I can get hot flashes and migraines from laughing too hard, holding in sadness, or feeling anger. So the stress level induced by two seconds of public radio or facebook newsfeed can easily cause brain fog at best, or a full-blown mast cell flare at its worst.


So what’s the solution? Do I hide in my happy corner of the world with my supportive spouse, loving family, and kind friends? Bask in the glory of Vermont’s forests and mountains and pretend I don’t know the state of the coral reefs? Go to cultural competency trainings with like-minded people trying to recognize their own privilege without thinking about the rising alt-right Nazis and the structural racism that persists?


It’s hard not to go numb or to withdraw. I need to continue engaging. But I am barely getting by just functioning, nevermind fighting back. I wish, in moments like these, that I were well.
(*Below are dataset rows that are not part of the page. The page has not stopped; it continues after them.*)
(* ===== verification/Process.v ===== *)
(** * Post-processing of gathered samples

    pkg/process/process.go: [Process] drains a sample list and returns a new
    one whose samples have a time and the common labels. The visiting order of
    the label maps is open ([RangeOrder]); the result does not depend on it. *)
From S2P Require Import Prelude GoText GoNum SafeLists Conv Labels Samples.
#[local] Open Scope Z_scope.

(** [for k, v := range l { if _, has := m[k]; !has { m[k] = v } }]. *)
Definition add_missing {A} (l : list (string * A)) (m : gmap string A) : gmap string A :=
  foldl (λ m kv, match m !! kv.1 with
                 | Some _ => m
                 | None => <[kv.1 := kv.2]> m
                 end) m l.

Lemma add_missing_union {A} (l : list (string * A)) (a m : gmap string A) :
  l ≡ₚ map_to_list a → add_missing l m = m ∪ a.
Proof.
  intros Hl. assert (Hnd : NoDup l.*1) by (rewrite Hl; apply NoDup_fst_map_to_list).
  assert (Ha : a = list_to_map l).
  { by rewrite <- (list_to_map_to_list a), (list_to_map_proper l (map_to_list a)). }
  rewrite Ha. clear Hl Ha a. revert m.
  induction l as [|[k v] l IH]; intros m; simpl in *; [by rewrite (right_id_L ∅ (∪))|].
  inversion_clear Hnd as [|? ? Hk Hnd'].
  change (add_missing l (match m !! k with Some _ => m | None => <[k:=v]> m end) =
          m ∪ <[k:=v]> (list_to_map l)).
  rewrite IH by done. destruct (m !! k) as [v'|] eqn:Hmk.
  - apply map_eq. intros i. rewrite !lookup_union.
    destruct (decide (i = k)) as [->|Hne]; [|by rewrite lookup_insert_ne].
    rewrite Hmk, lookup_insert_eq, not_elem_of_list_to_map_1; done.
  - by rewrite <- insert_union_l, insert_union_r.
Qed.

Lemma add_missing_range `{RangeOrder} {A} n (a m : gmap string A) :
  add_missing (range_list n a) m = m ∪ a.
Proof. apply add_missing_union, range_list_perm. Qed.

#[export] Hint Rewrite @add_missing_range : kubemon.

Section process.
Context `{RangeOrder}.

(** The body of the loop for one sample; [additionalLabels] may be the nil
    map, and the two label loops are numbered from [n]. *)
Definition process_sample (n : nat) (now : time) (additionalLabels : option (gmap string string))
    (s : Sample) : Sample :=
  let ts := if IsZero (Timestamp s) then now else Timestamp s in
  let m := add_missing (range_list n GlobalLabels) (sample_Labels s) in
  let m := match additionalLabels with
           | Some a => add_missing (range_list (S n) a) m
           | None => m
           end in
  let m := match m !! "instance" with
           | Some val => <["address" := val]> m
           | None => m
           end in
  mkSample (Metric s) ts (Value s) m.

Fixpoint process_loop (n : nat) (now : time) (additionalLabels : option (gmap string string))
    (ss : list (option Sample)) (nlst : SampleList) : SampleList :=
  match ss with
  | [] => nlst
  | None :: ss' => process_loop n now additionalLabels ss' nlst
  | Some s :: ss' =>
    process_loop (2 + n) now additionalLabels ss'
      (PushFront nlst (Some (process_sample n now additionalLabels s)))
  end.

(** [Process] returns the new list and the list it drained. *)
Definition Process (n : nat) (now : time) (slist : SampleList)
    (additionalLabels : option (gmap string string)) : outcome (SampleList * SampleList) :=
  if Len slist =? 0 then Done (NewSampleList, slist)
  else
    '(ss, slist') ← PopBackAll slist;
    Done (process_loop n now additionalLabels ss NewSampleList, slist').

(** ** What it does to a sample *)

(** The labels of a processed sample as one union: what the sample had, then
    the global labels, then the additional ones. *)
Definition processed_labels (additionalLabels : option (gmap string string))
    (m : gmap string string) : gmap string string :=
  let u := m ∪ GlobalLabels ∪ default ∅ additionalLabels in
  match u !! "instance" with Some val => <["address" := val]> u | None => u end.

Definition processed (now : time) (additionalLabels : option (gmap string string))
    (s : Sample) : Sample :=
  mkSample (Metric s) (if IsZero (Timestamp s) then now else Timestamp s) (Value s)
    (processed_labels additionalLabels (sample_Labels s)).

Lemma process_sample_eq n now add s : process_sample n now add s = processed now add s.
Proof.
  unfold process_sample, processed, processed_labels. f_equal.
  destruct add as [a|]; autorewrite with kubemon; [done|].
  simpl. by rewrite (right_id_L ∅ (∪)).
Qed.

Lemma process_loop_eq n now add ss q :
  process_loop n now add ss (of_queue q) =
  of_queue (q ++ (Some ∘ processed now add <$> omap id ss)).
Proof.
  revert n q. induction ss as [|[s|] ss IH]; intros n q; cbn [process_loop].
  - by rewrite app_nil_r.
  - rewrite process_sample_eq, PushFront_of_queue, IH. by rewrite <- app_assoc.
  - apply IH.
Qed.

Lemma Process_queue n now q add :
  Process n now (of_queue q) add =
  Done (of_queue (Some ∘ processed now add <$> omap id q), of_queue []).
Proof.
  unfold Process. rewrite Len_of_queue. destruct q as [|s q]; [done|].
  destruct (Z.eqb_spec (Z.of_nat (length (s :: q))) 0); [simpl in *; lia|].
  rewrite PopBackAll_of_queue. unfold mbind, outcome_bind.
  change (NewSampleList) with (of_queue (@nil (option Sample))).
  by rewrite process_loop_eq.
Qed.

Lemma processed_labels_lookup add m k :
  k ≠ "address" →
  processed_labels add m !! k = (m ∪ GlobalLabels ∪ default ∅ add) !! k.
Proof.
  intros Hk. unfold processed_labels. destruct (_ !! "instance"); [|done].
  by rewrite lookup_insert_ne.
Qed.
End process.

#[export] Hint Rewrite @Process_queue : kubemon.

(** ** Properties *)

(** C9: processing a list of samples returns exactly its samples, oldest first,
    nil entries dropped, each with the label maps merged and a time; it empties
    the list it was given, never panics, and does not depend on the visiting
    order of any map. *)
Theorem Process_spec `{RangeOrder} n now (slist : SampleList) add :
  all_typed slist →
  Process n now slist add =
  Done (of_queue (Some ∘ processed now add <$> omap id (queue_of slist)), NewSampleList).
Proof.
  intros Hty. rewrite <- (of_queue_queue_of slist Hty) at 1. apply Process_queue.
Qed.

Lemma Process_spec_witness :
  let s := mkSample "m" time_zero (VInt 1) {["instance" := "i"]} in
  let slist := PushFront (PushFront NewSampleList (Some s)) None in
  let out := mkSample "m" zeroTime (VInt 1)
               {["instance" := "i"; "source" := "kubemonitor"; "address" := "i"; "a" := "b"]} in
  @Process canonical_order 0 zeroTime slist (Some {["a" := "b"; "source" := "x"]}) =
    Done (of_queue [Some out], NewSampleList).
Proof.
  intros s slist out.
  rewrite (@Process_spec canonical_order 0 zeroTime slist _
             ltac:(repeat constructor; discriminate)).
  vm_compute. reflexivity.
Defined.

(** Who wins on a label: the sample's own value, then the global label
    [source], then the additional labels; only [address] is overwritten, by
    [instance] when the result has one. No additional label can replace
    [source], and every processed sample has one. *)
Theorem processed_labels_spec add (s : Sample) now :
  let m := sample_Labels s in
  let r := sample_Labels (processed now add s) in
  (∀ k v, k ≠ "address" → m !! k = Some v → r !! k = Some v) ∧
  (r !! "source" = Some (default "kubemonitor" (m !! "source"))) ∧
  (∀ k, k ≠ "address" → k ≠ "source" → m !! k = None → r !! k = default ∅ add !! k) ∧
  (∀ v, r !! "instance" = Some v → r !! "address" = Some v) ∧
  (r !! "instance" = None → r !! "address" =
     match m !! "address" with Some v => Some v | None => default ∅ add !! "address" end).
Proof.
  cbn zeta. unfold processed. cbn [sample_Labels]. set (m := sample_Labels s).
  split_and!.
  - intros k v Hk Hm. rewrite processed_labels_lookup by done.
    by rewrite !lookup_union, Hm, !union_Some_l.
  - rewrite processed_labels_lookup, !lookup_union by done.
    unfold GlobalLabels. rewrite lookup_singleton_eq.
    by destruct (m !! "source"), (default ∅ add !! "source").
  - intros k Hk Hk' Hm. rewrite processed_labels_lookup, !lookup_union by done.
    unfold GlobalLabels. rewrite Hm, lookup_singleton_ne by done.
    by destruct (default ∅ add !! k).
  - intros v. rewrite processed_labels_lookup by done. unfold processed_labels.
    intros Hv. rewrite Hv. by rewrite lookup_insert_eq.
  - rewrite processed_labels_lookup by done. unfold processed_labels.
    intros Hv. rewrite Hv, !lookup_union. unfold GlobalLabels. rewrite lookup_singleton_ne by done.
    by destruct (m !! "address"), (default ∅ add !! "address").
Qed.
It happened again yesterday. I turned on NPR on my way to work and caught the senate interrogating Dr. Ford, asking her to relive her trauma. Suddenly I was there with her, in the room she describes, with a high school boy pinning me down, someone else in the room allowing it to go on. I know that fear. I know that shame. So yet again, I broke down and sobbed hysterically all the way to work. Thankfully, I was received by one of my bosses, a kind and compassionate woman who understands anxiety and illness. She listened without looking at the clock, made eye contact, and told me to take the time I needed for me. She was there for me in ways she didn’t need to say.


Today was my day off from work. I’d planned to go in anyway, to hike with my students on a beautiful day. But waking up with a headache, palpitations, and churning intestines, I knew this wouldn’t work. I worked from home when I could, tried to eat and exercise when possible and stopped when the nausea became too much. I spent too much of the day inside, horizontal or curled up in fetal position, but I regret none of it. I cleaned my kitchen and bathroom, removing the literal dirt and trash to restore some semblance of control. I stayed off of facebook and avoided all news sources. As I lay here on the couch, smoothie in hand, the anxiety is dissipating. Thank you to my coworkers who encouraged me to stay home, my sisters and other female friends for sharing their self-care practices, and the men who’ve shared in my pain and outrage. We make this world better, in whatever small ways we can.